How to complete this task> Every line holding the word "cocoonManagedAnnotation" should be copied from the material.

Exercise inputs>

━━━━━━━━━━━━━━━━━━━━━━━━━━━━━━

(* ===== verification/PodRuntime.v ===== *)
(** * PodRuntime: routing a Sandbox Pod to a Cocoon runtime backend.

    Models [pkg/podruntime/cocoon.go]: the mutator the Sandbox controller runs
    on every Pod it is about to create.  A Go error return leaves the Pod half
    written, but the one caller drops it, so a failed mutation is [Err]. *)

From S2P Require Import Prelude GoStrings K8s Types Sha256 SandboxModel.

Module PodRuntime.
Import SandboxController.

Definition RuntimeAnnotation : string := "sandbox.cocoonstack.io/runtime".

Definition ModeVKCocoon : string := "vk-cocoon".
Definition ModeStandard : string := "standard".
Definition ModeSandboxd : string := "sandboxd".
Definition DefaultMode : string := ModeStandard.

Definition vkProviderTaintKey : string := "virtual-kubelet.io/provider".
Definition vkNodeLabelKey : string := "node.kubernetes.io/instance-type".
Definition vkNodeLabelValue : string := "virtual-node".
Definition sandboxdNodeLabelKey : string := "cocoon-sandbox.io/runtime".
Definition sandboxdNodeLabelValue : string := "sandboxd".
Definition sandboxdTemplateAnnotation : string := "sandbox.cocoonstack.io/template".

Definition cocoonModeAnnotation : string := "cocoonset.cocoonstack.io/mode".
Definition cocoonManagedAnnotation : string := "cocoonset.cocoonstack.io/managed".
Definition cocoonImageAnnotation : string := "cocoonset.cocoonstack.io/image".
Definition cocoonOSAnnotation : string := "cocoonset.cocoonstack.io/os".
Definition cocoonVMNameAnnotation : string := "vm.cocoonstack.io/name".

Record Mutator := mkMutator { defaultMode : string }.

Definition NewMutator (defaultMode : string) : result Mutator :=
  let mode := TrimSpace defaultMode in
  if bool_decide (mode ∈ [ModeVKCocoon; ModeStandard; ModeSandboxd]) then Ok (mkMutator mode)
  else Err (Errorf ("unsupported default runtime " +:+ defaultMode)).

Definition requestedMode (pod : Pod) (defaultMode : string) : string * bool :=
  let value := TrimSpace (default "" (mAnnotations (podMeta pod) !! RuntimeAnnotation)) in
  if bool_decide (value <> "") then (value, true)
  else
    match psRuntimeClassName (podSpec pod) with
    | Some _ => (ModeStandard, false)
    | None => (defaultMode, false)
    end.

Definition toleratesOne (t : Toleration) : bool :=
  if bool_decide (tlKey t <> vkProviderTaintKey) || bool_decide (tlOperator t <> "Exists") then false
  else bool_decide (tlEffect t = "") || bool_decide (tlEffect t = "NoSchedule").

Definition toleratesVKCocoon (tolerations : list Toleration) : bool := existsb toleratesOne tolerations.

Definition setDefault (key value : string) (values : strmap) : strmap :=
  match values !! key with
  | Some _ => values
  | None => if bool_decide (value <> "") then <[key := value]> values else values
  end.

Definition on_spec (f : PodSpec -> PodSpec) (p : Pod) : Pod :=
  mkPod (podMeta p) (f (podSpec p)) (podPhase p) (podIPs p) (podConditions p).
Definition on_annotations (f : strmap -> strmap) (p : Pod) : Pod :=
  set_podMeta (set_mAnnotations f (podMeta p)) p.

Definition vkToleration : Toleration := mkToleration vkProviderTaintKey "Exists" "NoSchedule".

Definition routeToVirtualNode (pod : Pod) (mode labelKey labelValue : string) : result Pod :=
  if bool_decide (psNodeName (podSpec pod) <> "") then
    Err (Errorf (RuntimeAnnotation +:+ "=" +:+ mode +:+ " conflicts with spec.nodeName="
                 +:+ psNodeName (podSpec pod)))
  else
    let routed :=
      on_spec (fun s => set_psTolerations
          (fun ts => if toleratesVKCocoon ts then ts else ts ++ [vkToleration])
          (set_psNodeSelector <[labelKey := labelValue]> s)) pod in
    match psNodeSelector (podSpec pod) !! labelKey with
    | Some value =>
        if bool_decide (value <> labelValue) then
          Err (Errorf ("node selector " +:+ labelKey +:+ "=" +:+ value +:+ " conflicts with "
                       +:+ mode +:+ " value " +:+ labelValue))
        else Ok routed
    | None => Ok routed
    end.

(** ** The VM name *)

Fixpoint normalize (lastDash : bool) (rs : list Z) : string :=
  match rs with
  | [] => ""
  | r :: rs' =>
      if bool_decide (97 <= r <= 122) || bool_decide (48 <= r <= 57)
      then String (ascii_of r) (normalize false rs')
      else if lastDash then normalize true rs'
      else String "-" (normalize true rs')
  end.

Definition vmDigest (namespace name : string) : string :=
  String.substring 0 8 (hex_bytes (Sha256.Sum256 (bytes (namespace +:+ "/" +:+ name)))).

Definition maxPrefix : nat := 63 - 1 - 8.

(** [range strings.ToLower(s)] is [lower_rune] over the runes of [s]. *)
Definition stableVMName (namespace name : string) : string :=
  let joined := trim_dash ("sandbox" +:+ "-" +:+ namespace +:+ "-" +:+ name) in
  let prefix := trim_dash (normalize false (lower_rune <$> runes joined)) in
  let prefix := if bool_decide (prefix = "") then "sandbox" else prefix in
  let prefix :=
    if bool_decide (maxPrefix < String.length prefix)%nat
    then trim_dash (String.substring 0 maxPrefix prefix) else prefix in
  prefix +:+ "-" +:+ vmDigest namespace name.

(** ** The two virtual-node backends *)

Definition firstImage (pod : Pod) : string :=
  match psContainers (podSpec pod) with [] => "" | c :: _ => cnImage c end.

(** [spec.os.name] is the API's enumeration [linux] or [windows], so the
    lower-casing of it is the ASCII one. *)
Definition osNameOf (pod : Pod) : string :=
  match psOS (podSpec pod) with
  | Some os => if bool_decide (os <> "") then os else "linux"
  | None => "linux"
  end.

Definition mutateVKCocoon (sandbox : Sandbox) (pod : Pod) (explicit : bool) : result Pod :=
  match psRuntimeClassName (podSpec pod) with
  | Some _ =>
      if explicit then
        Err (Errorf (RuntimeAnnotation +:+ "=" +:+ ModeVKCocoon +:+ " conflicts with spec.runtimeClassName"))
      else Ok pod
  | None =>
      match routeToVirtualNode pod ModeVKCocoon vkNodeLabelKey vkNodeLabelValue with
      | Err e => Err e
      | Ok pod =>
          Ok (on_annotations (fun a =>
            let a := setDefault RuntimeAnnotation ModeVKCocoon a in
            let a := setDefault cocoonModeAnnotation "run" a in
            let a := setDefault cocoonManagedAnnotation "true" a in
            let a := setDefault cocoonVMNameAnnotation (stableVMName (sbNamespace sandbox) (sbName sandbox)) a in
            let a := setDefault cocoonImageAnnotation (firstImage pod) a in
            setDefault cocoonOSAnnotation (lower_ascii (osNameOf pod)) a) pod)
      end
  end.

Definition mutateSandboxd (pod : Pod) (explicit : bool) : result Pod :=
  match psRuntimeClassName (podSpec pod) with
  | Some _ =>
      if explicit then
        Err (Errorf (RuntimeAnnotation +:+ "=" +:+ ModeSandboxd +:+ " conflicts with spec.runtimeClassName"))
      else Ok pod
  | None =>
      match routeToVirtualNode pod ModeSandboxd sandboxdNodeLabelKey sandboxdNodeLabelValue with
      | Err e => Err e
      | Ok pod =>
          Ok (on_annotations (fun a =>
            let a := setDefault RuntimeAnnotation ModeSandboxd a in
            setDefault sandboxdTemplateAnnotation (firstImage pod) a) pod)
      end
  end.

Definition MutatePod (m : Mutator) (sandbox : option Sandbox) (pod : option Pod) : result Pod :=
  match sandbox, pod with
  | None, _ => Err (Errorf "sandbox is nil")
  | Some _, None => Err (Errorf "pod is nil")
  | Some sandbox, Some pod =>
      let '(mode, explicit) := requestedMode pod (defaultMode m) in
      if bool_decide (mode = ModeStandard) then Ok pod
      else if bool_decide (mode = ModeVKCocoon) then mutateVKCocoon sandbox pod explicit
      else if bool_decide (mode = ModeSandboxd) then mutateSandboxd pod explicit
      else Err (Errorf ("unsupported " +:+ RuntimeAnnotation +:+ " value " +:+ mode))
  end.

(** The controller's [PodMutator] interface, implemented by the mutator. *)
Definition podMutator (m : Mutator) (sandbox : Sandbox) (pod : Pod) : result Pod :=
  MutatePod m (Some sandbox) (Some pod).

(** ** The VM name is a DNS label *)

Definition trim_right (f : ascii -> bool) (s : string) : string := String.rev (trim_left f (String.rev s)).

Lemma trim_left_app f a b :
  match b with String c _ => f c = false | EmptyString => False end ->
  trim_left f (a +:+ b) = trim_left f a +:+ b.
Proof.
  intros Hb. induction a as [|c a IH].
  - destruct b as [|c b]; [done|]. simpl. by rewrite Hb.
  - rewrite app_string_cons. cbn [trim_left]. destruct (f c); [apply IH|done].
Qed.

(** Trimming stops at a kept prefix. *)
Lemma trim_keep f c d p s :
  f c = false -> f d = false ->
  trim f (String c (p +:+ String d s)) = String c (p +:+ String d (trim_right f s)).
Proof.
  intros Hc Hd. unfold trim, trim_right. cbn [trim_left]. rewrite Hc.
  assert (String c (p +:+ String d s) = String c (p +:+ String d "") +:+ s) as ->
    by (rewrite app_string_cons, app_string_assoc; done).
  rewrite rev_app_string, trim_left_app.
  - rewrite rev_app_string, rev_involutive. by rewrite app_string_cons, app_string_assoc.
  - by rewrite rev_cons, rev_app_string.
Qed.

Definition label_char (c : ascii) : bool :=
  bool_decide (97 <= byte_of c <= 122) || bool_decide (48 <= byte_of c <= 57) || is_dash c.

Lemma string_forall_rev f s : string_forall f (String.rev s) = string_forall f s.
Proof.
  induction s as [|c s IH]; [done|].
  rewrite rev_cons, string_forall_app, IH. cbn [string_forall].
  by rewrite andb_true_r, andb_comm.
Qed.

━━━━━━━━━━━━━━━━━━━━━━━━━━━━━━

Solution to the problem>
Definition cocoonManagedAnnotation : string := "cocoonset.cocoonstack.io/managed".
            let a := setDefault cocoonManagedAnnotation "true" a in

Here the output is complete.